Studio album by Sonny Rollins
- Released: November 1972
- Recorded: July 14, 27, 1972
- Studio: Mercury Sound Studios, New York City
- Genre: Jazz
- Length: 43:04
- Label: Milestone
- Producer: Orrin Keepnews;

Sonny Rollins chronology
| East Broadway Run Down (1966) | Next Album (1972) | Horn Culture (1973) |

= Next Album =

Next Album is a 1972 studio album by jazz saxophonist Sonny Rollins, his first to be released on the Milestone label. It features performances by Rollins with George Cables, Jack DeJohnette, Bob Cranshaw, and Arthur Jenkins. The cover photography was credited to Chuck Stewart.

Professional ratings
Review scores
| Source | Rating |
| AllMusic | Star Half star |
| DownBeat | Star |
| The Rolling Stone Jazz Record Guide | Star |
| The Penguin Guide to Jazz Recordings | Star |

== Reception ==
The AllMusic review by Scott Yanow states: "Sonny Rollins first album after ending his six-year retirement is a particularly strong effort. The highpoint is a ten-minute version of 'Skylark' that has a long unaccompanied section by the great tenor."

== Track listing ==
All compositions by Sonny Rollins, except where noted.
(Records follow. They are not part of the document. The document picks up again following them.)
(** C9: a SELECT with COUNT, SUM, MIN or MAX answers what its text means.  The
    statement, bound, optimized (with an index or without) and executed on the pages,
    ends and gives, in some order, one row for each group of the rows the WHERE clause
    is true on, the keys of GROUP BY first, then the aggregates of the group (of all
    rows, even of none, without GROUP BY; NULL for the sum, least and greatest of
    none).  The indexes have to be current, the WHERE clause to be true or false on every
    row, the columns of the kept rows to have values, the keys to be BOOLEAN, INTEGER or VARCHAR without a bar, each of one
    type, the arguments INTEGER, and no sum may overflow on the way. *)
Theorem group_meaning sql select rest rv name t plan kept :
  Parse sql = ParseTree (PGSelectStmt select :: rest) → group_select select rv → relname rv = Some name →
  db_current c records → GetTable name c = Ok (Some t) → BindQuery stof c Parse sql = Ok plan →
  countable (t_schema_ t) → countable (plan_schema plan) → (Datatypes.S (length (records (t_oid_ t))) < fuel)%nat → (2 < fuel)%nat →
  sql_where stof (whereClause select) (table_env records name rv t) = Some kept →
  (∀ ρ, ρ ∈ kept → ∃ ds, mapM snd (ρ ≫= src_columns) = Some ds ∧ Forall short ds) →
  groupable stof (groupClause select) (sql_calls (targetList select)) kept →
  ∃ plan' result answer, Optimize (Some c) plan = Ok plan' ∧ computes (idle m nid, c) (Execute fuel pages fmt_2f plan') result ∧
    mapM tuple_shown result = Some answer ∧ sql_group_answer stof select (table_env records name rv t) answer.
Proof.
  intros Hparse Hsel Hrel Hdb Ht Hbind Hn Hn' Hf Hf2 Hw Hread Hgr. unfold BindQuery in Hbind. rewrite Hparse in Hbind.
  destruct (group_result fuel fmt_2f stof c records select rv name t plan kept Hdb Hsel Hrel Ht Hbind Hn Hn' Hf Hf2 Hw Hread Hgr)
    as (plan' & result & answer & Ho & Hr & Hfuel & Ha & Hans).
  exists plan', result, answer. split; [done|]. split; [|done]. by apply (Execute_query fuel pages fmt_2f frames m nid c heaps).
Qed.
End Answer.
(* ===== verification/ChangeMeaning.v ===== *)
(** * What DELETE and UPDATE mean

    The statements that change a table in place, in terms of [Meaning]: which records
    they select and what they leave, from the text to the pages. *)

From S2P Require Import Prelude Common Value Tuple Expression PageStore PageIO PageLogic TablePage TableHeap TableEdit Catalog Executor.
From S2P Require Import Operators Join Aggregate Dml OrderBy Utility Engine Effects Optimizer Statements Binder Meaning SelectMeaning.

(** ** DELETE *)

(** Every record is one the WHERE clause is true or false on, and one it is true on has
    columns with values. *)
Definition decided (stof : string → res Z) (clause : PGNode) (ρs : list env) : Prop :=
  ∀ ρ, ρ ∈ ρs → ∃ keep, condition stof clause ρ = Some keep ∧
    (keep = true → ∃ ds, mapM snd (ρ ≫= src_columns) = Some ds ∧ Forall short ds).

Section Decided.
Context (stof : string → res Z) (a : string) (t : TableInfo) (count : countable (t_schema_ t)).
Abbreviation row_of := (record_env a (t_schema_ t)).

Lemma decided_where clause es : decided stof clause (row_of <$> es) →
  sql_where stof clause (row_of <$> es) = Some (row_of <$> filter (λ e, condition stof clause (row_of e) = Some true) es).
Proof.
  induction es as [|e es IH]; intros H; [done|]. rewrite fmap_cons in *. cbn [sql_where].
  destruct (H (row_of e)) as (keep & Hk & _); [left|]. rewrite Hk, IH by (intros ρ Hρ; apply H; by right).
  cbn [mbind option_bind]. rewrite filter_cons, Hk. destruct keep; [by rewrite decide_True|by rewrite decide_False].
Qed.

Lemma decided_scan clause e es : BindExpression stof [mkScope a t 0] clause = Ok e → decided stof clause (row_of <$> es) →
  ∃ rows, scan_rows (t_schema_ t) (as_predicate e) es = Ok rows ∧
    length rows = length (filter (λ e, condition stof clause (row_of e) = Some true) es).
Proof.
  intros He Hd. pose proof (decided_where clause es Hd) as Hw.
  destruct (scan_total stof a t count clause e es He _ Hw) as [rows Hrows].
  { intros ρ (r & -> & [Hc Hr]%list_elem_of_filter)%list_elem_of_fmap.
    destruct (Hd (row_of r)) as (keep & Hk & Hp); [by apply list_elem_of_fmap_2|]. rewrite Hk in Hc. injection Hc as ->. by apply Hp. }
  exists rows. split; [done|]. pose proof (scan_meaning stof a t count clause e es He rows Hrows) as Hm. rewrite Hw in Hm.
  injection Hm as Hm. apply (f_equal length) in Hm. by rewrite !length_fmap in Hm.
Qed.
1. "Playin' in the Yard" – 10:25
2. "Poinciana" (Buddy Bernier, Nat Simon) – 9:58
3. "The Everywhere Calypso" – 7:54
4. "Keep Hold of Yourself" – 4:30
5. "Skylark" (Hoagy Carmichael, Johnny Mercer) – 10:17

== Personnel ==
- Sonny Rollins – tenor saxophone, soprano saxophone (track 2)
- George Cables – electric piano (tracks 1 and 2), piano
- Bob Cranshaw – bass, electric bass (track 1)
- David Lee – drums
- Jack DeJohnette – drums (tracks 1 and 4)
- Arthur Jenkins – congas, percussion (tracks 1 and 3)
- Recorded at Mercury Sound Studios, NYC, July 14 (tracks 1 and 3) and 27 (tracks 2 and 4–5), 1972.